WHAT IS NEEDED: Word for word, retype each record shown below.
(PROVIDED RECORDS Opens)
(* ===== verification/Store.v ===== *)
(** The multi-cluster store, [crates/store/src/store.rs]: each operation is
    routed to the partition that owns its DN and stays inside that partition's
    key range. *)

From S2P Require Import Prelude Bytes Str Btree Utf8 Decimal Dn Partition Key Registry Entry Etcd Index Ridpool.

(** [clients] is the set of partitions with a connection. *)
Record Store := mkStore { registry : PartitionRegistry; clients : list PartitionId }.

Section store.
  Context `{EntryCodec}.
  Local Abbreviation sres A := (result (StoreError json_error) A).

(** [Store::connect], over what connecting to one cluster gives. *)
Definition connect (connect_cluster : ClusterRef -> sres unit) (reg : PartitionRegistry) : sres Store :=
  clients ← try_map (fun p => _ ← connect_cluster (cluster p); Ok (p_id p)) (iter reg);
  Ok (mkStore reg clients).

Definition resolve (st : Store) (dn : Dn) : sres Partition :=
  ok_or (NoPartitionFor (Dn.to_string dn)) (Registry.resolve (registry st) dn).

Definition client_mut (st : Store) (pid : PartitionId) : sres unit :=
  if bool_decide (pid ∈ clients st) then Ok tt else Err (NotConnected pid).

(** The first two lines of every operation. *)
Definition in_partition {A} (st : Store) (dn : Dn) (op : PartitionId -> prog (sres A)) : prog (sres A) :=
  p <-? lift (resolve st dn) ;;
  let pid := p_id p in
  _ <-? lift (client_mut st pid) ;;
  op pid.

Definition put_entry (st : Store) (dn : Dn) (entry : Entry) (spec : IndexSpec) : prog (sres unit) :=
  in_partition st dn (fun pid => put_entry_indexed pid dn entry spec).

Definition create_entry (st : Store) (dn : Dn) (entry : Entry) (spec : IndexSpec) : prog (sres bool) :=
  in_partition st dn (fun pid => create_entry_indexed pid dn entry spec).

Definition get_entry (st : Store) (dn : Dn) : prog (sres (option Entry)) :=
  in_partition st dn (fun pid =>
    bytes <-? Index.get_entry pid dn ;;
    Ret (match bytes with
         | Some b => Some <$> map_err EntryDecode (decode b)
         | None => Ok None
         end)).

Definition delete_entry (st : Store) (dn : Dn) (spec : IndexSpec) : prog (sres unit) :=
  in_partition st dn (fun pid => delete_entry_indexed pid dn spec).

Definition lookup_by_index (st : Store) (dn_in_partition : Dn) (attr value : rstring) : prog (sres (list Dn)) :=
  in_partition st dn_in_partition (fun pid => Index.lookup_by_index pid attr value).

(** One row of a scan, decoded. *)
Definition decode_row (pid : PartitionId) (kv : rstring * bytes) : sres (Dn * Entry) :=
  dn ← dn_from_tree_key pid kv.1;
  entry ← map_err EntryDecode (decode kv.2);
  Ok (dn, entry).

Definition scan_subtree (st : Store) (dn : Dn) : prog (sres (list (Dn * Entry))) :=
  in_partition st dn (fun pid =>
    rows <-? Index.scan_subtree pid dn ;;
    Ret (try_map (decode_row pid) rows)).

Definition allocate_rid (st : Store) (dn_in_partition : Dn) (fuel : nat) : prog (sres (option Z)) :=
  in_partition st dn_in_partition (fun pid => Ridpool.allocate_rid fuel pid).

(** ** Routing *)

(** What [in_partition] does once the registry has answered. *)
Lemma in_partition_connected {A} st dn (op : PartitionId -> prog (sres A)) p :
  Registry.resolve (registry st) dn = Some p -> p_id p ∈ clients st -> in_partition st dn op = op (p_id p).
Proof.
  intros Hr Hc. unfold in_partition, resolve, client_mut, lift, try_bind. rewrite Hr. simpl.
  by rewrite bool_decide_true.
Qed.
(* ===== verification/Directory.v ===== *)
(** The store as a directory: what each operation of
    [crates/store/src/store.rs] reads and writes, stated on an abstract forest
    of directories.  The handlers of the protocol front ends are proved against
    these lemmas, not against the key layout. *)

From S2P Require Import Prelude Bytes Str Btree Utf8 Decimal Dn Partition Key Registry Entry Etcd Index Ridpool Store.

(** One directory per partition. *)
Abbreviation dir := (gmap (list Z) (Dn * Entry)).
Abbreviation forest := (gmap (list Z) dir).

(** Every naming context of the registry is valid and has a connection, as
    [Store::connect] leaves it. *)
Record connected (st : Store) : Prop := {
  c_valid : forall p, p ∈ iter (registry st) -> valid_id (p_id p) = true;
  c_clients : forall p, p ∈ iter (registry st) -> p_id p ∈ clients st;
}.

Definition find_entry (st : Store) (F : forest) (dn : Dn) : option (Dn * Entry) :=
  p ← Registry.resolve (registry st) dn;
  (F !!! p_id p) !! entry_key (p_id p) dn.

(** The forest with the partition of [dn] changed by [f]. *)
Definition alter_dir (st : Store) (F : forest) (dn : Dn) (f : list Z -> dir -> dir) : forest :=
  match Registry.resolve (registry st) dn with
  | Some p => <[p_id p := f (entry_key (p_id p) dn) (F !!! p_id p)]> F
  | None => F
  end.

Definition set_entry (st : Store) (F : forest) (dn : Dn) (e : Entry) : forest :=
  alter_dir st F dn (fun k D => <[k := (dn, e)]> D).
Definition remove_entry (st : Store) (F : forest) (dn : Dn) : forest :=
  alter_dir st F dn (fun k D => delete k D).

(** [dn] is written the way the entry it names was. *)
Definition spelled (st : Store) (F : forest) (dn : Dn) : Prop :=
  forall dn' e, find_entry st F dn = Some (dn', e) -> dn' = dn.

Lemma range_of_tree pid k : starts_with (tree_root pid) k = true -> in_range pid k.
Proof.
  intros [r ->]%starts_with_spec. unfold tree_root, in_range, partition_root. apply starts_with_spec.
  eexists. rewrite <- !app_assoc. reflexivity.
Qed.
(PROVIDED RECORDS Closes)
ANSWER FOR THE TASK:
(* ===== verification/Store.v ===== *)
(** The multi-cluster store, [crates/store/src/store.rs]: each operation is
    routed to the partition that owns its DN and stays inside that partition's
    key range. *)

From S2P Require Import Prelude Bytes Str Btree Utf8 Decimal Dn Partition Key Registry Entry Etcd Index Ridpool.

(** [clients] is the set of partitions with a connection. *)
Record Store := mkStore { registry : PartitionRegistry; clients : list PartitionId }.

Section store.
  Context `{EntryCodec}.
  Local Abbreviation sres A := (result (StoreError json_error) A).

(** [Store::connect], over what connecting to one cluster gives. *)
Definition connect (connect_cluster : ClusterRef -> sres unit) (reg : PartitionRegistry) : sres Store :=
  clients ← try_map (fun p => _ ← connect_cluster (cluster p); Ok (p_id p)) (iter reg);
  Ok (mkStore reg clients).

Definition resolve (st : Store) (dn : Dn) : sres Partition :=
  ok_or (NoPartitionFor (Dn.to_string dn)) (Registry.resolve (registry st) dn).

Definition client_mut (st : Store) (pid : PartitionId) : sres unit :=
  if bool_decide (pid ∈ clients st) then Ok tt else Err (NotConnected pid).

(** The first two lines of every operation. *)
Definition in_partition {A} (st : Store) (dn : Dn) (op : PartitionId -> prog (sres A)) : prog (sres A) :=
  p <-? lift (resolve st dn) ;;
  let pid := p_id p in
  _ <-? lift (client_mut st pid) ;;
  op pid.

Definition put_entry (st : Store) (dn : Dn) (entry : Entry) (spec : IndexSpec) : prog (sres unit) :=
  in_partition st dn (fun pid => put_entry_indexed pid dn entry spec).

Definition create_entry (st : Store) (dn : Dn) (entry : Entry) (spec : IndexSpec) : prog (sres bool) :=
  in_partition st dn (fun pid => create_entry_indexed pid dn entry spec).

Definition get_entry (st : Store) (dn : Dn) : prog (sres (option Entry)) :=
  in_partition st dn (fun pid =>
    bytes <-? Index.get_entry pid dn ;;
    Ret (match bytes with
         | Some b => Some <$> map_err EntryDecode (decode b)
         | None => Ok None
         end)).

Definition delete_entry (st : Store) (dn : Dn) (spec : IndexSpec) : prog (sres unit) :=
  in_partition st dn (fun pid => delete_entry_indexed pid dn spec).

Definition lookup_by_index (st : Store) (dn_in_partition : Dn) (attr value : rstring) : prog (sres (list Dn)) :=
  in_partition st dn_in_partition (fun pid => Index.lookup_by_index pid attr value).

(** One row of a scan, decoded. *)
Definition decode_row (pid : PartitionId) (kv : rstring * bytes) : sres (Dn * Entry) :=
  dn ← dn_from_tree_key pid kv.1;
  entry ← map_err EntryDecode (decode kv.2);
  Ok (dn, entry).

Definition scan_subtree (st : Store) (dn : Dn) : prog (sres (list (Dn * Entry))) :=
  in_partition st dn (fun pid =>
    rows <-? Index.scan_subtree pid dn ;;
    Ret (try_map (decode_row pid) rows)).

Definition allocate_rid (st : Store) (dn_in_partition : Dn) (fuel : nat) : prog (sres (option Z)) :=
  in_partition st dn_in_partition (fun pid => Ridpool.allocate_rid fuel pid).

(** ** Routing *)

(** What [in_partition] does once the registry has answered. *)
Lemma in_partition_connected {A} st dn (op : PartitionId -> prog (sres A)) p :
  Registry.resolve (registry st) dn = Some p -> p_id p ∈ clients st -> in_partition st dn op = op (p_id p).
Proof.
  intros Hr Hc. unfold in_partition, resolve, client_mut, lift, try_bind. rewrite Hr. simpl.
  by rewrite bool_decide_true.
Qed.
(* ===== verification/Directory.v ===== *)
(** The store as a directory: what each operation of
    [crates/store/src/store.rs] reads and writes, stated on an abstract forest
    of directories.  The handlers of the protocol front ends are proved against
    these lemmas, not against the key layout. *)

From S2P Require Import Prelude Bytes Str Btree Utf8 Decimal Dn Partition Key Registry Entry Etcd Index Ridpool Store.

(** One directory per partition. *)
Abbreviation dir := (gmap (list Z) (Dn * Entry)).
Abbreviation forest := (gmap (list Z) dir).

(** Every naming context of the registry is valid and has a connection, as
    [Store::connect] leaves it. *)
Record connected (st : Store) : Prop := {
  c_valid : forall p, p ∈ iter (registry st) -> valid_id (p_id p) = true;
  c_clients : forall p, p ∈ iter (registry st) -> p_id p ∈ clients st;
}.

Definition find_entry (st : Store) (F : forest) (dn : Dn) : option (Dn * Entry) :=
  p ← Registry.resolve (registry st) dn;
  (F !!! p_id p) !! entry_key (p_id p) dn.

(** The forest with the partition of [dn] changed by [f]. *)
Definition alter_dir (st : Store) (F : forest) (dn : Dn) (f : list Z -> dir -> dir) : forest :=
  match Registry.resolve (registry st) dn with
  | Some p => <[p_id p := f (entry_key (p_id p) dn) (F !!! p_id p)]> F
  | None => F
  end.

Definition set_entry (st : Store) (F : forest) (dn : Dn) (e : Entry) : forest :=
  alter_dir st F dn (fun k D => <[k := (dn, e)]> D).
Definition remove_entry (st : Store) (F : forest) (dn : Dn) : forest :=
  alter_dir st F dn (fun k D => delete k D).

(** [dn] is written the way the entry it names was. *)
Definition spelled (st : Store) (F : forest) (dn : Dn) : Prop :=
  forall dn' e, find_entry st F dn = Some (dn', e) -> dn' = dn.

Lemma range_of_tree pid k : starts_with (tree_root pid) k = true -> in_range pid k.
Proof.
  intros [r ->]%starts_with_spec. unfold tree_root, in_range, partition_root. apply starts_with_spec.
  eexists. rewrite <- !app_assoc. reflexivity.
Qed.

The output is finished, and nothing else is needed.